Celebrating Mothers & Wellness
According to the calendar hanging in my office, the month of May is both Mental Health Month and Employee Health and Fitness Month. Here at the Wayne Township Trustee Office, we pay attention to both of these causes as we work to reduce stress, build relationships, and encourage healthy self-esteem activities.
For example our in-house ARMM committee (Active Relations: Motivation and Morale) will be celebrating Mother’s Day (May 12th) this month by having all the mothers and mother figures here bring in pictures celebrating that special relationship we all take part in in one way or another.
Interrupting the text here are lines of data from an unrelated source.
Lemma file_put_left e opts plan :
  opts_text opts ->
  let (r, w') := file_put max None now session e opts (with_plan plan w) in
  match spec_put max j now session e opts with
  | Err err => r = Err (FStore err) /\ w' = with_plan plan w
  | Ok c => put_left c j w r w'
  end.
Proof using Hw Hy Hz Hse.
  intros Hopts. set (wl := with_plan plan w). unfold file_put. rewrite guard_bind.
  destruct (CheckEntry e 0 None) as [err|] eqn:E0.
  { unfold spec_put. by rewrite (CheckEntry_unlimited e max _ err E0). }
  apply CheckEntry_None in E0 as He. destruct He as [Hs%ValidName_iff Hn%ValidName_iff _ _ _ _ _].
  erewrite bind_ok by done. erewrite bind_look by by apply (readEntry_synced max w j Hw). rewrite !guard_bind.
  destruct (spec_put max j now session e opts) as [c|err] eqn:Esp.
  2: { unfold spec_put in Esp. unfold entry_ref in Esp.
       destruct (CheckEntry e max _); [by simplify_eq|].
       destruct (PutOptions_Check _ _ _ _); [by simplify_eq|done]. }
  pose proof (spec_put_appendable _ _ _ _ _ _ _ (sy_app _ _ _ Hw) (journal_small _ _ _ Hw) Hy Hse Hopts Esp) as Hap.
  destruct (sy_text _ _ _ Hw) as (s & Hst & Hj & Ht & Hun & _ & _).
  destruct (synced_load _ _ _ s Hw Hst Hj) as [read Hload].
  unfold spec_put in Esp. unfold entry_ref in Esp. destruct (CheckEntry e max _); [done|].
  destruct (PutOptions_Check _ _ _ _); [done|]. injection Esp as Ec.
  assert (Hce : cEntry c = stamped now e) by by rewrite <- Ec.
  erewrite bind_look by exact Hload. change (eScope (stamped now e)) with (eScope e). change (eName (stamped now e)) with (eName e).
  apply (ends_let _ wl (put_left c j w)), ends_assoc. unfold put_left. rewrite Hce.
  eapply (write_faults _ c s read (eScope e) (eName e)); try done.
  - unfold change_ref. by rewrite Hce.
  - by rewrite <- Ec.
  - exact (entry_files_ends (eScope e) (eName e) (encode (stamped now e)) wl Hs Hn).
  - intros w2. erewrite bind_ok by by apply (noteOutside_synced max w w2 j). unfold held.
    rewrite (synced_held _ s read max w j) by done.
    destruct (put_chain (eScope e) (eName e) (ResolvePutOptions opts) (replay j !! (eScope e, eName e))) as [-> ->]. rewrite <- Ec.
    reflexivity.
Qed.
(* ===== verification/Reconcile.v ===== *)
(** * Reconciling a directory edited by hand

    [Reconcile] of filestore/filestore.go journals what a person changed in
    the entry files.  On a directory in which system calls succeed, with any
    entry files and any journal the store could have written, damaged lines
    and a torn tail included: the records it appends, what the journal holds
    for every name afterwards, and that a second run finds nothing and
    changes nothing. *)

From S2P Require Import Prelude GoStd GoTime Sha256 Memory Store Search Json JsonRead Codec Frontmatter Records Fsys FileJournal FileState FileStore FileLaws.

(** ** What a directory holds *)

(** The entry a name's file holds, if it is one. *)
Definition found (w : world) (scope name : bytes) : option Entry :=
  match readEntry w scope name with Ok o => o | Err _ => None end.

Lemma readEntry_calm w scope name : calm w -> ValidName scope = true -> readEntry w scope name = Ok (found w scope name).
Proof.
  intros Hw Hs. unfold found, readEntry. rewrite scopeIsDir_calm by done. cbn [res_bind].
  case_bool_decide; cbn [negb]; [|done]. by destruct (readRegular _ _).
Qed.

(** An entry found is the file's. *)
Lemma found_Some w scope name e : calm w -> ValidName scope = true -> found w scope name = Some e ->
  wFiles w !! top scope = Some ODir
  /\ exists f, wFiles w !! entryName scope name = Some (OFile f) /\ fLinks f <= 1
      /\ e = MkEntry scope name (dContent (decode (fData f))) (dMeta (decode (fData f))) (Hash (dContent (decode (fData f))))
               (MetaHash (dMeta (decode (fData f)))) (if dUpdated (decode (fData f)) =? 0 then fTime f else dUpdated (decode (fData f))) false.
Proof.
  intros Hw Hs. unfold found, readEntry. rewrite scopeIsDir_calm by done. cbn [res_bind].
  case_bool_decide as Hd; cbn [negb]; [|done]. unfold readRegular.
  destruct (wFiles w !! entryName scope name) as [[f| | |]|]; try done. cbn [regularAlone].
  destruct (Z.leb_spec (fLinks f) 1); [|done]. intros [= <-]. split; [done|]. by exists f.
Qed.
As someone who appreciates history, I looked back at a previous Voice of the Township column about Mother’s Day and thought it was worth revisiting for several reasons, not the least of which is that the day of celebrating our mothers started with three different women in three different parts of our country for three distinct reasons.
An early observance of Mother’s Day occurred only about 100 miles north of Fort Wayne in Albion, Michigan on the second Sunday in May 1877. On that day, Juliet Calhoun Blakeley got up and finished the sermon at her church after the pro-temperance pastor became too distraught over his son’s drinking. Mrs. Blakeley’s sons were so moved by her gesture, that they vowed to return to Albion every year to honor their mother, and they urged others to honor their mothers on that day too.
Another pioneer in the effort to establish Mother’s Day was Julia Ward Howe, who wrote the words to the Battle Hymn of the Republic. After the Civil War, Mrs. Howe started a peace crusade. She initiated a Mother’s Peace Day in Boston in 1870, and by 1873 the celebration spread to 18 cities in the United States held on the second Sunday in June, Another precursor to our modern Mother’s Day celebrations.
The woman who was the most influential in establishing Mother’s Day was Anna Jarvis. She was the daughter of Ann Jarvis, who in 1868 worked to establish Mother’s Friendship Day to reunite families that had been divided during the Civil War. Ann Jarvis, originally from Grafton, West Virginia, had wanted to expand Mother’s Friendship Day into an annual memorial for mothers, but she died in 1905 before the celebration became popular.
Anna Jarvis, who had moved to Philadelphia, took over her mother’s cause. A small service was conducted on May 12, 1907, in her mother’s church, Andrew’s Methodist Episcopal in Grafton, and the first official service was in the same church the next year on May 10. Mother’s Day was declared as a holiday by West Virginia in 1910 and other states quickly followed.
On May 8, 1914, the U.S. Congress designated the second Sunday in May as Mother’s Day; and on May 9, 1914, President Woodrow Wilson issued a Proclamation declaring the first national Mother’s Day. In 1934, President Franklin D. Roosevelt approved a stamp commemorating the holiday. The Grafton Church, where the first celebration was conducted, no longer operates as a church and now has become the International Mother’s Day Shrine and a National Historic Landmark.
Later in her life, Anna Jarvis became disillusioned with how commercial Mother’s Day had become. In her opinion, what had started as a religious service to honor mothers had evolved into a commercial holiday.
We remember our mothers and mother figures and feel grateful for the care and concern they show for our well-being throughout our lives. Happy Mother’s Day to you and yours.